## Collected data entries
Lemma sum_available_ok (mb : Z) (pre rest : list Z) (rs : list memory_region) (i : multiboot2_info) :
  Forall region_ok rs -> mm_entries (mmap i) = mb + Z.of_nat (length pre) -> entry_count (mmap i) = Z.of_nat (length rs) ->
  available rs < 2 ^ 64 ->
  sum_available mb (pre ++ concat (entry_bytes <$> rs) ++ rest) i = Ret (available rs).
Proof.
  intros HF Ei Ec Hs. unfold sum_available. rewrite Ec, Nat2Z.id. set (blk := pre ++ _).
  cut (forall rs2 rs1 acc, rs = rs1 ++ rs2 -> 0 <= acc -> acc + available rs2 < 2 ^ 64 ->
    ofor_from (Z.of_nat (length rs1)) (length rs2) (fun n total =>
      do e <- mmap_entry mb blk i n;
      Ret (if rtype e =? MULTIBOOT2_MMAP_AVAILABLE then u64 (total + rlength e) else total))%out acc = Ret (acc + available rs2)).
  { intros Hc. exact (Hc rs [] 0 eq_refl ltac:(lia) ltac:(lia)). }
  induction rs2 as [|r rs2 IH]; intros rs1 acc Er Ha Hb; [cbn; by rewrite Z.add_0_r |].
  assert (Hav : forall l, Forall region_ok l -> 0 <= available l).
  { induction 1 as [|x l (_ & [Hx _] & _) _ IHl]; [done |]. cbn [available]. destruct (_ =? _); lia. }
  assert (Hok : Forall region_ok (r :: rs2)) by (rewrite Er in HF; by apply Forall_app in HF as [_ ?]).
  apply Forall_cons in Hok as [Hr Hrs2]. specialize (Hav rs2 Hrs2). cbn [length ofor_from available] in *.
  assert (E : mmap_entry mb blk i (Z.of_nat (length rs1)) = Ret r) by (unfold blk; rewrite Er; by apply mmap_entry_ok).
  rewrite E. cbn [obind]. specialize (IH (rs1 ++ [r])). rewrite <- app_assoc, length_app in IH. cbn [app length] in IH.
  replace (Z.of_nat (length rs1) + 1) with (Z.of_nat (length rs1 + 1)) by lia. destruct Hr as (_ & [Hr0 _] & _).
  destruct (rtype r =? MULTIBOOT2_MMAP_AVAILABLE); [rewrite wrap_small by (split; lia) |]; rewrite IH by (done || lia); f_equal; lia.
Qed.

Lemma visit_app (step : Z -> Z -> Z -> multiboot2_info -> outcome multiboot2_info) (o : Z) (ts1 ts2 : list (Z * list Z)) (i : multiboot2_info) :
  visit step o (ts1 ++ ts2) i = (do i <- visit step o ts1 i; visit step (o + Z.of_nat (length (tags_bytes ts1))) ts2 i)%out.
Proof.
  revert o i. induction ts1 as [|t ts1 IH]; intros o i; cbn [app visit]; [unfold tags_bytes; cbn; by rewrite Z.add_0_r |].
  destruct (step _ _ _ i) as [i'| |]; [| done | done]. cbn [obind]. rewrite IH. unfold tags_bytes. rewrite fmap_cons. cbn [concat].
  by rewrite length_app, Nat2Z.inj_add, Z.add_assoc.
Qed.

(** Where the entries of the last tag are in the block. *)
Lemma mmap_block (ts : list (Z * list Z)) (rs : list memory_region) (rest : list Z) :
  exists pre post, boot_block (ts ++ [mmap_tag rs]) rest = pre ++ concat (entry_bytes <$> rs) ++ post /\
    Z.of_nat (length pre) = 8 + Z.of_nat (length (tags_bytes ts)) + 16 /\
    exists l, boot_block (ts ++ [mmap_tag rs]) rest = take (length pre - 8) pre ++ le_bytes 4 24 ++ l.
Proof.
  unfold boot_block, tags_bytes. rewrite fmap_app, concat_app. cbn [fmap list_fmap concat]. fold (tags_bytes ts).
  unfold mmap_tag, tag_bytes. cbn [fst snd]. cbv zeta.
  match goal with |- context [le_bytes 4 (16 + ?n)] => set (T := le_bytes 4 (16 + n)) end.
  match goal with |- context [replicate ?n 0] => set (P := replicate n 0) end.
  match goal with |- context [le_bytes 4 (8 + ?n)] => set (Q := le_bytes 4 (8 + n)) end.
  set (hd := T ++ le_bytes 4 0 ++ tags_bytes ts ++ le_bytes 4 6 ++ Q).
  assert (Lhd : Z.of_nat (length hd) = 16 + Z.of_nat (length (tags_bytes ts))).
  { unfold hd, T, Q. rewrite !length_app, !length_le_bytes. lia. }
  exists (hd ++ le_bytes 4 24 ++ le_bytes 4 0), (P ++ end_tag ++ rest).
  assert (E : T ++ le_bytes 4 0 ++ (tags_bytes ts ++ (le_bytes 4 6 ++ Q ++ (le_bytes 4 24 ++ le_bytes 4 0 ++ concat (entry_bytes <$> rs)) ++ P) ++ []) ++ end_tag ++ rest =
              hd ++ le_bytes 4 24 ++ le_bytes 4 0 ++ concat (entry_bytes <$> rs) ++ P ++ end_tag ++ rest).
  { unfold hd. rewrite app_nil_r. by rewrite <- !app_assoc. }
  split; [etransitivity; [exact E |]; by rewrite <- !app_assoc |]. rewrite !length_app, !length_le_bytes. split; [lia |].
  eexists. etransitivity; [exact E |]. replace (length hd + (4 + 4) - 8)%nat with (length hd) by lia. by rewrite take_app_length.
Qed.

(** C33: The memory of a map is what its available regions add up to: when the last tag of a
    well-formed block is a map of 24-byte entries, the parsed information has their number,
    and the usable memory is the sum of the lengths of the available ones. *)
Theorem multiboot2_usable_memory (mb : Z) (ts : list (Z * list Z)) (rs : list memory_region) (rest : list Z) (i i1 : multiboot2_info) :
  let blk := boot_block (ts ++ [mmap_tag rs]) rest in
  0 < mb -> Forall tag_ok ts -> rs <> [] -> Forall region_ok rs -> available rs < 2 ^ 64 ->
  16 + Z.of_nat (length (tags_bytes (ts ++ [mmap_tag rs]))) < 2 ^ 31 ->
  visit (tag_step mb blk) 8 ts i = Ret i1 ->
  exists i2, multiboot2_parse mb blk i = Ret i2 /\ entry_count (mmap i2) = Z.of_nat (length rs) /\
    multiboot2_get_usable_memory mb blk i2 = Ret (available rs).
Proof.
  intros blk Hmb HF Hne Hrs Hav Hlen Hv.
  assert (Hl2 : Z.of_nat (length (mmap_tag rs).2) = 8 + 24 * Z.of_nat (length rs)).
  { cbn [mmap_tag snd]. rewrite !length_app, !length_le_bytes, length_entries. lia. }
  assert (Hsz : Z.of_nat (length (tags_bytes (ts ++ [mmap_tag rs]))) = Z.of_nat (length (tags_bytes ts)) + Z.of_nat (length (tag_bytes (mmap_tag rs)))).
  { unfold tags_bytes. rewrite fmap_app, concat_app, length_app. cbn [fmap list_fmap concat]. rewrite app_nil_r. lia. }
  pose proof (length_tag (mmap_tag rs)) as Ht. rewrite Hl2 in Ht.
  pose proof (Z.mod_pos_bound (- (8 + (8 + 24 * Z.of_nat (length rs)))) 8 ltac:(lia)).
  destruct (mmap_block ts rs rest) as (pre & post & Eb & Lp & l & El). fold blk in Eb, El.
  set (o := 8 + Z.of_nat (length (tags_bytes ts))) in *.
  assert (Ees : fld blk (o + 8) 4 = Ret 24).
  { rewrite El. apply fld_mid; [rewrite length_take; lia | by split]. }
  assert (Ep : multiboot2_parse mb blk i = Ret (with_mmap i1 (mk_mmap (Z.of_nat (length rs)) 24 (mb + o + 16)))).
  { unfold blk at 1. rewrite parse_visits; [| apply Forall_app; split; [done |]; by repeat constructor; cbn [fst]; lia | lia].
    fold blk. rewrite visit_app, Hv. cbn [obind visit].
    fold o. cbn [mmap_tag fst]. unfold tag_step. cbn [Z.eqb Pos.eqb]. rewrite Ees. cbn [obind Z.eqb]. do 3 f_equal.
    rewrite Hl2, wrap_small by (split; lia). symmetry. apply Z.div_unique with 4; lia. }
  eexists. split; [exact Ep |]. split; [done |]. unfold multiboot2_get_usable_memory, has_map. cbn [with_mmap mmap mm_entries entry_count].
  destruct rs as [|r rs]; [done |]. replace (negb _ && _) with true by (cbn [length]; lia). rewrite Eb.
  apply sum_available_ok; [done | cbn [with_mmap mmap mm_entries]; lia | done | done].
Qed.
...
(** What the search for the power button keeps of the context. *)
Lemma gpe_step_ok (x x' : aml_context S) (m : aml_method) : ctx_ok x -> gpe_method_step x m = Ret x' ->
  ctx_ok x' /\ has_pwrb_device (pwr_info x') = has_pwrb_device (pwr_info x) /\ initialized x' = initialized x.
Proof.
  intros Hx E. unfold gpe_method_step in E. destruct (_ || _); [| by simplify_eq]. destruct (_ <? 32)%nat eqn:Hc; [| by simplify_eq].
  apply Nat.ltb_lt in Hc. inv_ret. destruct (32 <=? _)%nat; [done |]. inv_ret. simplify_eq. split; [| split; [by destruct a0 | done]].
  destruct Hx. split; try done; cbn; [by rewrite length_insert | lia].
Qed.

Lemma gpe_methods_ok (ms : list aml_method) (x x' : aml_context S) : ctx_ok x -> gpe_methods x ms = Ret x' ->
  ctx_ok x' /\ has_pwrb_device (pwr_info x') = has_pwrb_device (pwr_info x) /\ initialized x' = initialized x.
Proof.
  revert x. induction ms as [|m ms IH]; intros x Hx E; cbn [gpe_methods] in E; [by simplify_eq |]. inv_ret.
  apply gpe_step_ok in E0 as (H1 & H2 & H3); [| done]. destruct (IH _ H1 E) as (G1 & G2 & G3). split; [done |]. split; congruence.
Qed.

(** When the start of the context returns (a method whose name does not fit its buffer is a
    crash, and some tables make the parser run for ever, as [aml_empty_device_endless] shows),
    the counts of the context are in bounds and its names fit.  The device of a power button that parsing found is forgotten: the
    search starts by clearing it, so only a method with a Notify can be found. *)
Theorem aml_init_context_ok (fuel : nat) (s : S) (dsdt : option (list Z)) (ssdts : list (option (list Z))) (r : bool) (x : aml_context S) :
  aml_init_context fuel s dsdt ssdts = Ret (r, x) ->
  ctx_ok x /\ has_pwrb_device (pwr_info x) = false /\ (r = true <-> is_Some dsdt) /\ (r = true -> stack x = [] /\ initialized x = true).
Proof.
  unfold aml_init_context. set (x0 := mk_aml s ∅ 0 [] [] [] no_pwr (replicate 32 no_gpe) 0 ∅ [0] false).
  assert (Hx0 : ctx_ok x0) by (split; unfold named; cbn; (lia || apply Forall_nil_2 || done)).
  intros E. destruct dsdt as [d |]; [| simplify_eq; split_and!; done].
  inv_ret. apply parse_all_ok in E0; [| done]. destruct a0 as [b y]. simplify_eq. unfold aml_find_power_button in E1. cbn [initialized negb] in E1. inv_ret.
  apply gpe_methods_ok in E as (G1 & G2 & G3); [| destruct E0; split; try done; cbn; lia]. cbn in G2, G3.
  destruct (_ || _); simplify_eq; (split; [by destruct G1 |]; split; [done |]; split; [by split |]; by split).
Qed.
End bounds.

## EXERCISE
Please reproduce, exactly as they appear above, the lines from the line containing "fold o. cbn" up to and including the line containing "eexists. split; [exact".

## RESPONSE BELOW
    fold o. cbn [mmap_tag fst]. unfold tag_step. cbn [Z.eqb Pos.eqb]. rewrite Ees. cbn [obind Z.eqb]. do 3 f_equal.
    rewrite Hl2, wrap_small by (split; lia). symmetry. apply Z.div_unique with 4; lia. }
  eexists. split; [exact Ep |]. split; [done |]. unfold multiboot2_get_usable_memory, has_map. cbn [with_mmap mmap mm_entries entry_count].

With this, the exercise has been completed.